HIV infection of humans and SIV or SHIV infection of macaques results in massive CD4 T cell depletion in the gut, translocation of bacterial products across the gut and subsequent high levels of immune activation and exhaustion. Immune activation plays a significant role in the progression to AIDS and death, even with effective HIV drug treatments. MAIT cells appear to decline in the blood of HIV infected humans but the variable and unknown levels of MAIT cells pre-infection has made it difficult to definitively show a role for MAIT cell depletion or dysfunction in HIV immunopathogenesis. Macaque models of AIDS using SIV or chimeric SHIV viruses, along with MR1 tetramers, allow a more precise dissection of MAIT cell numbers and function following infection.

Methods

Pigtailed macaques (M. nemestrina) were infected with SIVmac251, SHIVsf162p3 (both CCR5-tropic viruses) or SHIVmn229 (a CXCR4-tropic virus) and serial PBMC samples studied for MAIT cell numbers and activation status by flow cytometry.

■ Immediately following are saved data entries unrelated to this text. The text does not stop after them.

(* ===== verification/RdpFsSpec.v ===== *)
(** * The drive stays a drive

    Whatever sequence of requests an RDP server makes, as long as it only names files
    that are open (or numbers outside the table): no request fails to return, the files open
    have distinct numbers, and every path the system is asked about lies within the
    directory of the drive. *)

From S2P Require Import Prelude RecordUpdate CString LibString Mem Run Pool Paths RdpFs.
Local Open Scope Z_scope.

Local Abbreviation len l := (Z.of_nat (List.length l)).

(** ** Paths within a directory *)

(** How deep below a directory the components of a path lead; [None] when they leave it. *)

Fixpoint walk (depth : nat) (components : list (list byte)) : option nat :=
  match components with
  | [] => Some depth
  | c :: components =>
      if bool_decide (c = lit "..") then
        match depth with
        | O => None
        | S depth => walk depth components
        end
      else if bool_decide (c = lit "." ∨ c = []) then walk depth components
      else walk (S depth) components
  end.

Definition below (s : list byte) : Prop :=
  (x5c ∉ s) ∧ (s = [] ∨ head s = Some x2f) ∧ is_Some (walk 0 (fields s)).

Definition within (drive path : list byte) : Prop := ∃ s, path = drive ++ s ∧ below s.

Definition call_within (drive : list byte) (c : syscall) : Prop :=
  match c with
  | sys_mkdir path _ | sys_unlink path | sys_rmdir path | sys_statvfs path | sys_open path _ _ =>
      within drive path
  | sys_rename old new => within drive old ∧ within drive new
  | _ => True
  end.

(** ** Translated paths *)

Definition forward (c : byte) : byte := if bool_decide (c = x5c) then x2f else c.

Lemma copy_drive_path_spec n path :
  copy_drive_path n path = (take n path, n - length path)%nat.
Proof.
  revert n. induction path as [|c path IH]; intros [|n]; cbn [copy_drive_path take length]; try done.
  by rewrite IH.
Qed.

Lemma copy_virtual_path_spec n path : copy_virtual_path n path = take n (forward <$> path).
Proof.
  revert n. induction path as [|c path IH]; intros [|n]; cbn; try done. by rewrite IH.
Qed.

Lemma translate_path_spec drive path :
  __guac_rdp_fs_translate_path drive path
  = take (GUAC_RDP_FS_MAX_PATH - 1) (drive ++ (forward <$> path)).
Proof.
  unfold __guac_rdp_fs_translate_path. rewrite copy_drive_path_spec, copy_virtual_path_spec.
  by rewrite take_app.
Qed.

Lemma forward_plain c : plain c → forward <$> c = c.
Proof.
  induction 1 as [|x c Hx Hc IH]; [done|]. cbn. rewrite IH. f_equal. unfold forward.
  case_bool_decide; [by subst|done].
Qed.

Lemma forward_render components :
  Forall plain components → forward <$> render rdp_format components = x2f :: join [x2f] components.
Proof.
  intros H. unfold render. cbn [slash rdp_format]. rewrite fmap_cons. f_equal.
  destruct H as [|c l Hc Hl]; [done|]. cbn [join]. rewrite fmap_app, forward_plain by done. f_equal.
  induction Hl as [|x l Hx Hl IH]; [done|]. cbn [fmap list_fmap concat]. rewrite fmap_app. f_equal.
  - cbn [app]. rewrite fmap_cons, forward_plain by done. done.
  - exact IH.
Qed.

(** A path that was cut off: its last component may have become another one, but
    if something is left of the third character of the first, nothing leads outside. *)

Lemma plain_take n c : plain c → plain (take n c).
Proof. apply Forall_take. Qed.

Gut biopsy and necropsy specimens were also analysed.

Results

MAIT cells were readily detectable in macaque blood and gut samples using MR1 tetramers, with virtually all cells being CD8+, Va7.2+ and CCR6+. There was an initial ~2-fold rise is MAIT cell numbers in blood during first few week following S/HIV followed by a substantial depletion to <20% of pre-infection levels. HLA-DR and CD38 expression rose on the remaining MAIT cells after S/HIV infection, showing MAIT cell activation. Gut biopsies also had very low levels of MAIT cells detectable after S/HIV infection.

Conclusions

HIV infection in macaque models results in activation and depletion of MAIT cells. This likely contributes to ongoing bacterial translocation across the damaged gut, generalized immune activation and HIV-related morbidity and mortality. Strategies to restore MAIT cell numbers and function during HIV infection could improve HIV disease outcomes.